# wooden boat forms needed



## brushbuster (Nov 9, 2009)

Hey all, I noticed a few members avitars that has wooden boats. I recently built a cedar strip canoe last year and have been wanting to build a drift boat and an Ausable river boat. Does anyone have forms? I have asked a few guys around Grayling locally but most were not willing to give up there secret forms for the Ausable river boat. I do have access to one boat though so i can copy it. But i was just wondering about getting forms for both boat designs. Any one have any? feel free to pm me and we can work out a deal. I am seriously interested.


----------



## twohats (Oct 1, 2004)

I have built a cedar strip canoe as well,its a solo boat. I am currently building a 16' center console skiff . Cant help with the pattens for the drift boat. Try doing some internet searches.


----------



## brushbuster (Nov 9, 2009)

I have done some searches and found a few plans for some drifts but nothing for an Ausable river boat.
Right now i am starting a solo canoe and a kayak. I built a 16 ft. prospector tandem and really love it . I am definitely hooked on building.


----------



## turtlehead (Oct 26, 2004)

There are plenty of good drift boat plans out there. I think it's well worth the money for a set of plans. Drift boats don't really utilize forms like strip built boats. The frames are built right in. (unless you are building stitch and glue. We built the 17' flyfish model from Ray's River Dories and like it very much. There are newer, more modern designs out there these days, but this is about as traditional as it gets.

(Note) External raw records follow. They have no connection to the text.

Lemma loop_live options σ σ' m :
  watch_inv σ m → watch_open σ' → watch_live options σ → loop_step options σ σ' → watch_live options σ'.
Proof.
  intros Hi [Hc' Hr'] Hlive Hstep.
  destruct Hstep as [σ err Hret Hc|σ ev Hret Hc|σ Hret|σ err ctx Hret Hw Hc|σ Hret Hw|σ Hret Hd|σ Hret Hw
    |σ r ctx later panicked Hret Hres Hc1 Hc2]; try done.
  - apply ran_live; [done|right; left|intros _; left]; by apply handleEvent_debounced.
  - apply ran_live; simpl; auto.
  - apply ran_live; simpl; rewrite ?app_nil_r; auto.
  - apply ran_live; simpl; rewrite ?app_nil_r; auto.
  - apply ran_live; simpl; auto.
  - by eapply result_live.
Qed.

Lemma watch_reachable_live options σ :
  rtc (watch_step options) (watchStart options) σ → watch_open σ → watch_live options σ.
Proof.
  revert σ. apply (rtc_ind_r (R:=watch_step options)
    (λ σ, watch_open σ → watch_live options σ) (watchStart options)).
  - intros _. apply start_live.
  - intros σ1 σ2 Hr Hst IH Ho. pose proof (open_before _ _ _ Hst Ho) as Ho1. specialize (IH Ho1).
    destruct (watch_reachable_inv _ _ Hr) as [m Hi].
    destruct Hst as [? err Hn|? d Hd|? ? Hst|? ? Hst].
    + by destruct Ho.
    + destruct IH as [Hch Hp Hdn Hx]. constructor; simpl; rewrite ?app_nil_r; try done. by left.
    + by eapply worker_live.
    + by eapply loop_live.
Qed.

(** ** Progress

    [inevitable R P σ]: every run of steps [R] from [σ] reaches [P], and none
    stops before it. *)
Inductive inevitable {A} (R : A → A → Prop) (P : A → Prop) : A → Prop :=
| inevitable_now a : P a → inevitable R P a
| inevitable_later a a' :
    R a a' → (∀ a', R a a' → inevitable R P a') → inevitable R P a.

Lemma inevitable_measure {A} (R : A → A → Prop) (P I : A → Prop) (μ : A → nat) :
  (∀ a, P a ∨ ¬ P a) →
  (∀ a, I a → ¬ P a → ∃ a', R a a') →
  (∀ a a', I a → ¬ P a → R a a' → P a' ∨ I a' ∧ (μ a' < μ a)%nat) →
  ∀ a, I a → inevitable R P a.
Proof.
  intros Hdec Hmove Hless a. remember (μ a) as n eqn:En. revert a En.
  induction n as [n IH] using lt_wf_ind. intros a -> Ha.
  destruct (Hdec a) as [?|Hn]; [by apply inevitable_now|].
  destruct (Hmove a Ha Hn) as [a' Ha']. apply (inevitable_later _ _ _ a'); [done|].
  intros b Hb. destruct (Hless a b Ha Hn Hb) as [?|[Hi Hlt]]; [by apply inevitable_now|].
  by eapply IH.
Qed.

(** What Watch does by itself: the worker, its timers, the debounce timer and
    the results.  There are no new events, watcher errors, ticks and no
    cancellation, and AfterPublished succeeds or fails for good. *)
Inductive own_step (options : WatchOptions) : watch → watch → Prop :=
| own_worker σ σ' :
    worker_step options σ σ' →
    (∀ s e, wt_log σ' = wt_log σ ++ [AfterPublished s (Some e)] → isFatalPublicationError e = true) →
    own_step options σ σ'
| own_timer σ d :
    retryChannel (wt_worker σ) = Some (d, false) →
    own_step options σ (set_worker σ
      {| lastAcknowledged := lastAcknowledged (wt_worker σ);
         pendingAfterPublished := pendingAfterPublished (wt_worker σ);
         retryDelayBase := retryDelayBase (wt_worker σ); retryChannel := Some (d, true) |} (wt_at σ) [])
| own_errors_closed σ :
    wt_return σ = None → watchErrors (wt_loop σ) = true →
    own_step options σ (ran σ (handleErrorsClosed (wt_loop σ)))
| own_debounce σ :
    wt_return σ = None → debounceChannel (wt_loop σ) = true →
    own_step options σ (ran σ (handleDebounce (wt_loop σ)))
| own_result σ r ctx later panicked :
    wt_return σ = None → wt_results σ = Some r → ctx_answer σ ctx → ctx_answer σ later →
    own_step options σ
      (ran (set_channels σ (wt_requests σ) None) (handleResult options (wt_loop σ) r ctx later panicked)).

Lemma own_watch options σ σ' : own_step options σ σ' → watch_step options σ σ'.
Proof.
  intros [σ1 σ2 Hst _|σ1 d Hd|σ1 Hr Hw|σ1 Hr Hd|σ1 r ctx later panicked Hr Hs Hc Hl].
  - by apply step_worker.
  - by apply step_timer.
  - by apply step_loop, step_loop_errors_closed.
  - by apply step_loop, step_loop_debounce.
  - by apply step_loop, step_loop_result.
Qed.

(** The change was taken up by a publication, or Watch ended. *)
Definition answered (σ : watch) : Prop := dirty (wt_log σ) = false ∨ wt_return σ ≠ None.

My last boat, a river pram in stitch glue of my own design.










Like yourself our first one, a cedar stripper:










As far as Au Sable boat plans, I think you have a better chance of getting nuclear launch codes. :lol: If you have a boat to copy, you are ahead of the game. They are very simple designs, and the construction methods are similar to a drifter or rowboat. After you build a drifter, you should have no problem copying an existing Au Sable boat. 

I'm debating on the Au Sable boat vs a power skiff for my next project, but what I really need is a pole barn to store everything!


----------



## uptracker (Jul 27, 2004)

I did some searching last year and found some Ausablr boat plans....try Google.

Here's one resource:

http://www.guilttrip.com/html/the_au_sable_river_boat.html


----------



## turtlehead (Oct 26, 2004)

twohats - Any pics of that boat you're building?


----------



## wclark5 (Mar 6, 2004)

I've wanted to try building a boat, but it seemed overwhelming, and extremely expensive. Can I get just enough materials for a boat, or do supplies come in quanties for five boats? I am interested in going there if I don't have to go alone.


----------



## brushbuster (Nov 9, 2009)

It is not real expensive to build a boat I built a 16 ft canoe last year for under 500 bucks and the boat i have now is worth twice that amount if not more.The biggest expense is the epoxy,If you have basic tools. This summer i bought 25 2x6x14 ft cedar boards at an auction for 100 bucks. That is enough to build a few boats. I also removed some old cedar siding off a house and have enough for a few more boats. It is really quite a simple process.

I went ahead and traced my buddies ausable river boat and now i have a free set of patterns to build a 20 foot river boat. That was easier than i thought it would be.Now i just need to buy about 400 bucks worth of fiber glass and epoxy. I have plenty of cherry to do the trim. I am going to build this boat using the stripper method instead of scarfing plywood panels together. I just like the looks of cedar strips. Once you get into boat building it becomes quite addicting.


----------